Written by Robert Moore Marketing Manager 2 March 2020

What is distraint?

Creditors have the right to distraint, which is the ability to seize assets in lieu of debts, once they have been granted a court order. When it comes to HMRC, they can skip the process since they do not need a court order. However, they still have to adhere to strict regulations if they intend to recover their debts by way of distraint. 

So, what is distraint?

HMRC may issue what is a notice of enforcement by way of distraint, enabling them to retrieve any debts they have outstanding from businesses. Often it is due to late payment of taxes. To go about this a County Court Judgment will be sent to the debtor, with the hope that they will respond with the money there and then. If it cannot be obtained then further steps are to be taken.

Can any creditor distrain?

Unfortunately for other creditors, only HMRC and landlords have the right to distrain and have goods removed from the business premises. Whatever is removed can then be sold at auction, with the money made from doing this used to pay off the debts.  Tools of the trade cannot be taken as these curtail the businesses ability to generate revenue. Any money left-over has to be given back to the business. 

In the case of landlords, they must follow a Commercial Rent Arrears Recovery procedure instead.

As stressed above, HMRC still have to stick to strict regulations despite them not having to obtain a court order to be able to carry out distraint.  For example, the HMRC agent must present a certificate of identification, showing the debtor who they are and who they represent. Also, agents are not to force entry but may enter the premises via an open window. No violence or force is allowed, only passive force can be used (once they have entered).
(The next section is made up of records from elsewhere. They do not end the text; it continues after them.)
(** The score of one pair: defined for every pair, never negative, and
    positive exactly when the two sequences share a token. *)
Lemma sentence_bleu_sign (ref hyp : list Z) :
  exists b,
    Nltk.sentence_bleu [ref] hyp = Some b
    /\ 0 <= b
    /\ (0 < b <-> share_token hyp ref)
    /\ (b = 0 <-> ~ share_token hyp ref).
Proof.
  unfold Nltk.sentence_bleu, Nltk.closest_ref_length.
  cbn [map fold_left bind Nltk.weights length seq nth].
  pose proof (unigram_matches ref hyp) as Hm.
  destruct (Nat.eqb_spec (fst (Nltk.modified_precision [ref] hyp 1)) 0)
    as [E|E].
  - eexists. split; [reflexivity|].
    assert (Hno : ~ share_token hyp ref) by (intros Hs; apply Hm in Hs; lia).
    split; [lra|]. split; split.
    + intros H. lra.
    + intros Hs. contradiction.
    + intros _. exact Hno.
    + reflexivity.
  - eexists. split; [reflexivity|].
    assert (Hs : share_token hyp ref) by now apply Hm.
    match goal with
    | |- 0 <= ?v /\ _ => assert (Hpos : 0 < v); [|generalize dependent v]
    end.
    { apply Rmult_lt_0_compat; [|apply exp_pos].
      apply brevity_penalty_pos.
      destruct Hs as (x & Hx & _). destruct hyp; [destruct Hx|discriminate]. }
    intros v Hpos. split; [lra|]. split; split.
    + intros _. exact Hs.
    + intros _. exact Hpos.
    + intros H. lra.
    + intros Hn. contradiction.
Qed.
It is a seven-day process from the receipt of the notice:

  1. A visit from a HMRC field officer; notice must be given in advance of this visit.
  2. The request for payment; if payment cannot be made then the officer will make an inventory of the companies’ assets on a Controlled Goods Agreement (CGA)/C204 form.
  3. The signing of the CGA (previously known as a walking possession) by the person owning the debt; following this they have seven days to pay before the items listed are collected and sold at auction. If the agreement is not signed, an enforcement officer can arrange for the items listed to be immediately removed.
  4. Once the agreement has been signed, assets can remain at the business premises and be used for daily trading. But under no circumstances can any items from the inventory list be sold, moved or given away. Be aware that when signing a CGA, you are agreeing for the officer to revisit at anytime to inspect of remove the goods.
  5. Five days is given as the deadline to arrange payment; note it may be feasible to arrange a Time To Pay Arrangement but the company must act quickly if they intend on renegotiating payment terms – it can be hard to secure a new arrangement is one has failed in the past.
  6. The total amount payable should be listed on the C204 form; this includes a list of the costs (the distraint cost and officers’ time included) and a breakdown of the amount owed. Note: small debts can easily add up as creditors will charge for the time taken to employ debt collectors on top of what is already owed.
  7. Following a non-agreed TTP or lack of full payment being received, the HMRC officer returns to the premises. They will seize control of assets in the inventory list and sell these at auction – they have the rights to do so.

The Inventory list

For limited companies, only items belonging to the company are included. This differs to Sole traders of which can have personal items included on the list being that the owner is personally liable.

Example of items on the inventory; company stock, office furniture & equipment, machinery, company vehicles.

What if there is disagreement to the amount claimed to be owed?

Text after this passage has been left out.